In next three years, Tata motors-owned Jaguar Land Rover plans to invest Rs 1.2 Lakh crore in order to stay ahead of Mercedes-Benz, BMW and Audi in the electric vehicles race.
The funds will be invested in 99-product programme which will include new-generation cars, annual updates, vehicles on the electric power-train and 4 new brands.
Last week Jaguar Land Rover told UK investor group that they will invest Rs 40,519 crore annually over the 3 years in order to being a comparatively smaller player to its German competitors.
In June 2008, Tata motors NSE had paid Rs 9,200 crore and at the end of FY 18, JLR will have Rs 42,20 crore of cash in its books and funding will be met through the same.
JLR will be coming with its all new premium transverse architecture for small SUVs, modular longitudinal architecture for EVs and modular engine architecture that will prepare the company for future regulatory challenges. JLR will be architecting the vehicle to a modular vehicle platform with electrification as a critical element and consolidated from 6 to 3 which will result in reduced cost.

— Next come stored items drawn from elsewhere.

(** A key that is mapped is in the chain of its hash, and only there. *)
Lemma getref_ok m key :
  map_wf m →
  (map_getref m key = Ret None ∧ key ∉ n_key <$> nodes m)
  ∨ ∃ bs i p chain n, map_getref m key = Ret (Some (i, p)) ∧ buckets m = Some bs
      ∧ 0 <= i < nbuckets m ∧ bs !! Z.to_nat i = Some chain ∧ chain !! p = Some n
      ∧ n_key n = key ∧ deref m (i, p) = Ret (bs, chain, n)
      ∧ Forall (belongs (nbuckets m) (Z.to_nat i)) chain.
Proof.
  intros Hwf. pose proof Hwf as [Hnb Hblk Hnull Hp _ Hnn Hload]. unfold map_getref.
  pose proof (nbuckets_ok_range _ Hnb). destruct (Z.ltb_spec 0 (nbuckets m)) as [Hpos|Hz].
  2:{ left. split; [done|]. destruct (nodes m); [apply not_elem_of_nil|].
      rewrite zlen_cons in Hnn. pose proof (zlen_nonneg l). lia. }
  destruct (buckets m) as [bs|] eqn:Hbs; [|pose proof (proj1 Hnull eq_refl); lia]. simpl in Hblk, Hp.
  pose proof (bucketidx_range _ _ Hnb Hpos (hash_fn_u32 key)) as Hi.
  set (i := map_bucketidx (nbuckets m) (hash_fn key)) in *.
  destruct (lookup_lt_is_Some_2 bs (Z.to_nat i)) as [chain Hc]; [unfold zlen in Hblk; lia|].
  rewrite (rd_lookup _ _ chain) by (done || lia). simpl.
  pose proof (find_node_ok (nbuckets m) (Z.to_nat i) chain key (Hp _ _ Hc)) as Hfind.
  destruct (find_node chain (hash_fn key) key) as [p|]; simpl.
  - right. destruct Hfind as (n & Hn & Hk). exists bs, i, p, chain, n.
    split_and!; try done; [lia|lia| |exact (Hp _ _ Hc)]. unfold deref. rewrite Hbs. simpl.
    rewrite (rd_lookup _ _ chain) by (done || lia). simpl. by rewrite Hn.
  - left. split; [done|]. intros (n & -> & Hin)%list_elem_of_fmap. unfold nodes in Hin.
    rewrite Hbs in Hin. simpl in Hin.
    apply list_elem_of_In, in_concat in Hin as (chain' & Hc' & Hn).
    apply list_elem_of_In, list_elem_of_lookup in Hc' as [j Hj].
    apply list_elem_of_In in Hn. pose proof (Hp _ _ Hj) as Hpl. rewrite Forall_forall in Hpl.
    destruct (Hpl n (proj1 (list_elem_of_In _ _) Hn)) as [Hh Hidx]. rewrite Hh in Hidx. fold i in Hidx. subst j.
    simplify_eq. apply Hfind. by apply list_elem_of_fmap_2.
Qed.

(** The nodes of a map around the one a reference points to. *)
Lemma nodes_split m bs i p chain n :
  buckets m = Some bs → bs !! i = Some chain → chain !! p = Some n →
  nodes m ≡ₚ n :: (take p chain ++ drop (S p) chain) ++ other_buckets i bs.
Proof.
  intros Hb Hi Hp. unfold nodes. rewrite Hb. simpl. rewrite (concat_bucket _ _ _ Hi).
  rewrite <- (take_drop_middle chain p n Hp) at 1. by rewrite <- Permutation_middle.
Qed.

Lemma map_get_ok m key : map_wf m → map_get_ m key = Ret (entries m !! key).
Proof.
  intros Hwf. unfold map_get_, entries. pose proof (mw_nodup _ Hwf) as Hnd.
  destruct (getref_ok m key Hwf) as [[-> Hno]|(bs & i & p & chain & n & -> & Hb & Hi & Hc & Hn & Hk & Hd & _)].
  - simpl. by rewrite node_map_none.
  - simpl. rewrite Hd. simpl. rewrite (node_map_perm _ _ Hnd (nodes_split _ _ _ _ _ _ Hb Hc Hn)).
    rewrite node_map_cons, <- Hk. by rewrite lookup_insert_eq.
Qed.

Especially in UK, JLR has higher presence and it is facing the investment pressures when it is suffering from weak demand and quiet product cycle results in huge impact on cash flows. The investment will be accessible for distribution from profit after removing capital expenditure which is likely to remain negative in the near term.
The global luxury car market will might grow from 6.6 to 7.7 million units in the coming 6 years with the compounded annual growth rate of 2.6% told by JLR to investors. Jaguar Land Rover will be concentrating on expanding product portfolio and geographic footprint to being in higher volumes.